| EXERCISE DETAILS |
Using the data below, output the first line and every line after it up to and including the line containing "deletes from; everything", exactly as written and with nothing added.

[Saved data entries]
(* ===== verification/Records.v ===== *)
(** * What a statement may do to the records

    The columns the API assigns after a row is inserted, and the tables it
    deletes from; everything else, once written, stays: rows keep their place
    and their other columns, and new rows come after them.  [RowInvariant], and
    with the queue [DbInvariant], are what a property of the database has to
    show of single statements for every program made of them to keep it; the
    types of [WellTyped] and the records kept since an earlier state are such
    properties. *)
From S2P Require Import Prelude JsText JsCollections Json JobQueue Database WellTyped.
Import JsText Json Database WellTyped.

Module Records.

(** ** The columns that are assigned *)
Definition rewritable : list (string * list string) := [
  ("cctp_deposits", ["source_tx_hash"; "state"; "updated_at"]);
  ("settlements", ["user_id"]);
  ("intents", ["mpc_session_id"]);
  ("fills", ["destination_tx_hash"; "state"]);
  ("mpc_intents", ["session_id"; "updated_at"]);
  ("users", ["display_name"; "email"; "avatar_url"; "last_login_at"; "updated_at"]);
  ("user_profiles", ["preferences"; "updated_at"]);
  ("auth_nonces", ["consumed_at"]);
  ("user_sessions", ["revoked_at"]);
  ("encrypted_note_backups", ["encrypted_payload"]);
  ("note_vaults", ["envelope"; "ciphertext"; "aad"; "backup_status"; "recovery_policy_status"; "last_backup_verified_at";
                   "last_backup_verification"; "last_restored_at"; "updated_at"])].
Definition erasable : list string := ["user_wallets"; "note_vault_wrappers"].
Definition rewritten (t : string) : list string := orElse (JsMap.get rewritable t) [].
Definition within (t : string) (sets : Row) : bool :=
  bool_decide (t ∈ erasable) || forallb (fun k => bool_decide (k ∈ rewritten t)) sets.*1.
Definition withinConflict (t : string) (oc : onConflict) : Prop :=
  match oc with DoUpdate _ assign => forall r, within t (assign r) = true | _ => True end.
(** A job that is not a user's burn for the relayer. *)
Definition userBurn : string := "CCTP_INBOUND_AFTER_USER_BURN".
Definition otherJob (q : JobQueue.QueueName) (jobType : string) : bool :=
  match q with JobQueue.relayer => negb (jobType ==? userBurn) | JobQueue.prover => true end.

(** ** Properties that statements keep *)
Class RowInvariant `{Uuid} (I : DB -> Prop) : Prop := {
  inv_update t s p sets : schemaOf t = Some s -> freeSets s sets = true -> within t sets = true ->
    preserves I (update schemaOf t p sets);
  inv_insert t s given oc : schemaOf t = Some s -> freeConflict s oc -> withinConflict t oc ->
    preserves I (insert schemaOf t given oc);
  inv_delete t p : bool_decide (t ∈ erasable) = true -> preserves I (delete schemaOf t p);
  inv_ticks d n : I d -> I (mkDB (tables d) (queueDB d) n) }.
(** And what enqueueing may, but for a user's burn. *)
Class DbInvariant `{Uuid} (I : DB -> Prop) : Prop := {
  inv_rows :: RowInvariant I;
  inv_enqueue uuid q jt pl key : otherJob q jt = true -> preserves I (onQueue (JobQueue.enqueue uuid q jt pl key)) }.

Section Programs.
Context `{Uuid} {I : DB -> Prop} {inv : RowInvariant I}.
Lemma inv_tick : preserves I tick.
Proof. intros d Hd. by apply inv_ticks. Qed.
Lemma inv_read {A} (m : M JobQueue.DB A) : (forall q, (m q).2 = q) -> preserves I (onQueue m).
Proof.
  intros Hm d Hd. unfold onQueue. specialize (Hm (queueDB d)). destruct (m (queueDB d)) as [r q]. simpl in *. subst q.
  by apply inv_ticks.
Qed.
End Programs.
(** Carry a property through a program: its statements name their table and
    assign columns that may be. *)
Ltac keeps_inv :=
  repeat first
    [ apply preserves_bind; [|intros ?] | apply preserves_ret | apply preserves_throw | apply preserves_lift
    | apply preserves_select | apply preserves_dateNow | apply preserves_guard | apply inv_tick
    | apply preserves_catch; [|intros ?] | apply preserves_foreach; intros ?
    | eapply inv_insert; [reflexivity|first [exact Logic.I | intros ?; reflexivity]|first [exact Logic.I | intros ?; reflexivity]]
    | eapply inv_update; [reflexivity|reflexivity|reflexivity] | eapply inv_delete; reflexivity
    | progress case_match ].

#[export] Instance and_invariant `{Uuid} (I J : DB -> Prop) {invI : DbInvariant I} {invJ : DbInvariant J} : DbInvariant (fun d => I d /\ J d).
Proof.
  assert (forall A (m : M DB A), preserves I m -> preserves J m -> preserves (fun d => I d /\ J d) m) as Hand
    by (intros A m Hi Hj d [Hd1 Hd2]; by split; [apply Hi|apply Hj]).
  split; [split|].
  - intros t s p sets Hs Hf Hw. by apply Hand; eapply inv_update.
  - intros t s given oc Hs Hf Hw. by apply Hand; eapply inv_insert.
  - intros t p Ht. by apply Hand; apply inv_delete.
  - intros d n [Hd1 Hd2]. by split; apply inv_ticks.
  - intros uuid q jt pl key Ho. by apply Hand; apply inv_enqueue.
Qed.

(** ** The types *)
#[export] Instance typed_invariant `{Uuid} : DbInvariant wellTyped.
Proof.
  split; [split|].
  - intros t s p sets Hs Hf _. by eapply wf_update.
  - intros t s given oc Hs Hf _. by eapply wf_insert.
  - intros t p _. apply wf_delete.
  - intros d n Hd. exact Hd.
  - intros uuid q jt pl key _ d Hd. unfold onQueue. by destruct (JobQueue.enqueue uuid q jt pl key (queueDB d)).
Qed.

(** ** The records *)
Definition sameBut (cols : list string) (r r' : Row) : Prop := forall c, c ∉ cols -> get r' c = get r c.
Definition continues (t : string) (rows rows' : list Row) : Prop :=
  exists l new, rows' = l ++ new /\ Forall2 (sameBut (rewritten t)) rows l.
Definition kept (d0 d : DB) : Prop := forall t, t ∉ erasable -> continues t (table d0 t) (table d t).

#[export] Instance sameBut_preorder cols : PreOrder (sameBut cols).
Proof. split; [by intros r c|intros a b c Hab Hbc k Hk; by rewrite (Hbc k Hk), (Hab k Hk)]. Qed.
Lemma continues_refl t rows : continues t rows rows.
Proof. exists rows, []. rewrite app_nil_r. by split. Qed.
Lemma continues_trans t a b c : continues t a b -> continues t b c -> continues t a c.
Proof.
  intros (l1 & n1 & -> & H1') (l2 & n2 & -> & H2'). apply Forall2_app_inv_l in H2' as (k1 & k2 & Hk1 & Hk2 & ->).
  exists k1, (k2 ++ n2). rewrite (assoc_L (++)). split; [done|]. by etrans.
Qed.
Lemma continues_snoc t rows r : continues t rows (rows ++ [r]).
Proof. exists rows, [r]. by split. Qed.
Lemma continues_assign t p sets rows : forallb (fun k => bool_decide (k ∈ rewritten t)) sets.*1 = true ->
  continues t rows (updateWhere p (assignRow sets) rows).
Proof.
  intros Hs. exists (updateWhere p (assignRow sets) rows), []. rewrite app_nil_r. split; [done|].
  unfold updateWhere. induction rows as [|r rows IH]; constructor; [|exact IH]. destruct (p r); [|done].
  intros c Hc. apply get_assign_other, JsMap.get_None. intros Hin. rewrite forallb_forall in Hs.
  by apply Hc, (bool_decide_eq_true_1 _ (Hs c (proj1 (list_elem_of_In _ _) Hin))).
Qed.
#[export] Instance kept_preorder : PreOrder kept.
Proof.
  split; [intros d t _; apply continues_refl|]. intros a b c Hab Hbc t Ht. eapply continues_trans; [by apply Hab|by apply Hbc].
Qed.
(** A row of an earlier state, as it is now. *)
Lemma kept_row d0 d t r : kept d0 d -> t ∉ erasable -> r ∈ table d0 t -> exists r', r' ∈ table d t /\ sameBut (rewritten t) r r'.
Proof.
  intros Hk Ht Hr. destruct (Hk t Ht) as (l & new & E & Hl). apply list_elem_of_lookup in Hr as [i Hi].
  destruct (Forall2_lookup_l _ _ _ _ _ Hl Hi) as (r' & Hr' & Hs). exists r'. split; [|done]. rewrite E. apply elem_of_app. left.
  by eapply list_elem_of_lookup_2.
Qed.
(** The first row that a predicate on unwritten columns selects is the same
    row later. *)
Lemma head_continues t (p : Row -> bool) rows rows' r :
  continues t rows rows' -> (forall a b, sameBut (rewritten t) a b -> p b = p a) -> head (selectWhere p rows) = Some r ->
  exists r', head (selectWhere p rows') = Some r' /\ sameBut (rewritten t) r r' /\ r' ∈ rows'.
Proof.
  intros (l & new & -> & Hl) Hp. induction Hl as [|a b rows l Hab Hl IH]; [done|]. unfold selectWhere in *. cbn [app]. rewrite !filter_cons, (Hp a b Hab).
  destruct (decide (Is_true (p a))).
  - intros [= ->]. exists b. split; [done|]. split; [done|left].
  - intros (r' & Hh & Hs & Hin)%IH. exists r'. split; [done|]. split; [done|by right].
Qed.
(** A statement that replaces one table, and keeps what is in it. *)
Lemma kept_setTable d0 d t rows : kept d0 d -> (t ∉ erasable -> continues t (table d t) rows) -> kept d0 (setTable t rows d).
Proof.
  intros Hk Hc t' Ht'. rewrite table_setTable. case_bool_decide as E; [|by apply Hk]. subst t'.
  eapply continues_trans; [by apply Hk|by apply Hc].
Qed.
Lemma kept_addRow d0 s t r : preserves (kept d0) (addRow s t r).
Proof.
  intros d Hd. unfold addRow. destruct (existsb _ _); [done|]. case_match; [|done]. apply kept_setTable; [done|].
  intros _. apply continues_snoc.
Qed.
Lemma kept_update d0 t s p sets : schemaOf t = Some s -> within t sets = true -> preserves (kept d0) (update schemaOf t p sets).
Proof.
  intros Hs Hw d Hd. unfold update. rewrite Hs. destruct (coerceSets s sets) as [sets'|] eqn:Ec; [|done]. cbv zeta. case_match; [|done].
  apply kept_setTable; [done|]. intros Ht. apply continues_assign. rewrite (coerceSets_keys s sets sets' Ec).
  unfold within in Hw. by rewrite bool_decide_false in Hw.
Qed.
#[export] Instance kept_invariant `{Uuid} d0 : DbInvariant (kept d0).
Proof.
  split; [split|].
  - intros t s p sets Hs _ Hw. by eapply kept_update.
  - intros t s given oc Hs _ Hw d Hd. unfold insert. rewrite Hs. case_match; [done|]. destruct (buildRow _ _ _ _) as [r|]; [|done].
    assert (kept d0 (mkDB (tables d) (queueDB d) (ticks d + 1))) as Hd' by exact Hd.
    cbv zeta. destruct oc as [|target|g assign]; [by apply kept_addRow|case_match; [done|by apply kept_addRow]|].
    case_match; [eapply kept_update; [done|apply Hw|done]|by apply kept_addRow].
  - intros t p Ht d Hd. unfold delete. case_match; [|done]. apply kept_setTable; [done|]. intros Hn.
    by apply bool_decide_eq_true in Ht.
  - intros d n Hd. exact Hd.
  - intros uuid q jt pl key _ d Hd. unfold onQueue. by destruct (JobQueue.enqueue uuid q jt pl key (queueDB d)).
Qed.

(** ** Properties of the records and the queue

    A property that survives any continuation of the records, with the queue
    as it was, is kept by the statements; what is left to show of it is what a
    new job does. *)
Lemma queue_update t p sets q : preserves (fun d => queueDB d = q) (update schemaOf t p sets).
Proof. intros d Hd. unfold update. by repeat (case_match; try done). Qed.
Lemma queue_addRow s t r q : preserves (fun d => queueDB d = q) (addRow s t r).
Proof. intros d Hd. unfold addRow. by repeat (case_match; try done). Qed.
Lemma queue_insert `{Uuid} t given oc q : preserves (fun d => queueDB d = q) (insert schemaOf t given oc).
Proof.
  intros d Hd. unfold insert. case_match; [|done]. case_match; [done|]. case_match; [|done].
  assert (queueDB (mkDB (tables d) (queueDB d) (ticks d + 1)) = q) as Hd' by done.
  destruct oc; repeat case_match; try done; first [by apply queue_addRow|by apply queue_update].
Qed.
Lemma queue_delete t p q : preserves (fun d => queueDB d = q) (delete schemaOf t p).
Proof. intros d Hd. unfold delete. by case_match. Qed.
Lemma monotone_invariant `{Uuid} (J : DB -> Prop) :
  (forall d d', kept d d' -> queueDB d' = queueDB d -> J d -> J d') ->
  (forall uuid q jt pl key, otherJob q jt = true -> preserves J (onQueue (JobQueue.enqueue uuid q jt pl key))) -> DbInvariant J.
Proof.
  intros Hj He. split; [split|exact He].
  - intros t s p sets Hs Hf Hw d Hd. eapply Hj; [|by apply queue_update|exact Hd]. by eapply (inv_update (I := kept d)).
  - intros t s given oc Hs Hf Hw d Hd. eapply Hj; [|by apply queue_insert|exact Hd]. by eapply (inv_insert (I := kept d)).
  - intros t p Ht d Hd. eapply Hj; [|by apply queue_delete|exact Hd]. by eapply (inv_delete (I := kept d)).
  - intros d n Hd. apply (Hj d); [by intros t _; apply continues_refl|done|exact Hd].
Qed.
#[export] Instance queue_invariant `{Uuid} q : RowInvariant (fun d => queueDB d = q).
Proof. split; intros; [apply queue_update|apply queue_insert|apply queue_delete|done]. Qed.
End Records.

| ANSWER BOX |
(* ===== verification/Records.v ===== *)
(** * What a statement may do to the records

    The columns the API assigns after a row is inserted, and the tables it
    deletes from; everything else, once written, stays: rows keep their place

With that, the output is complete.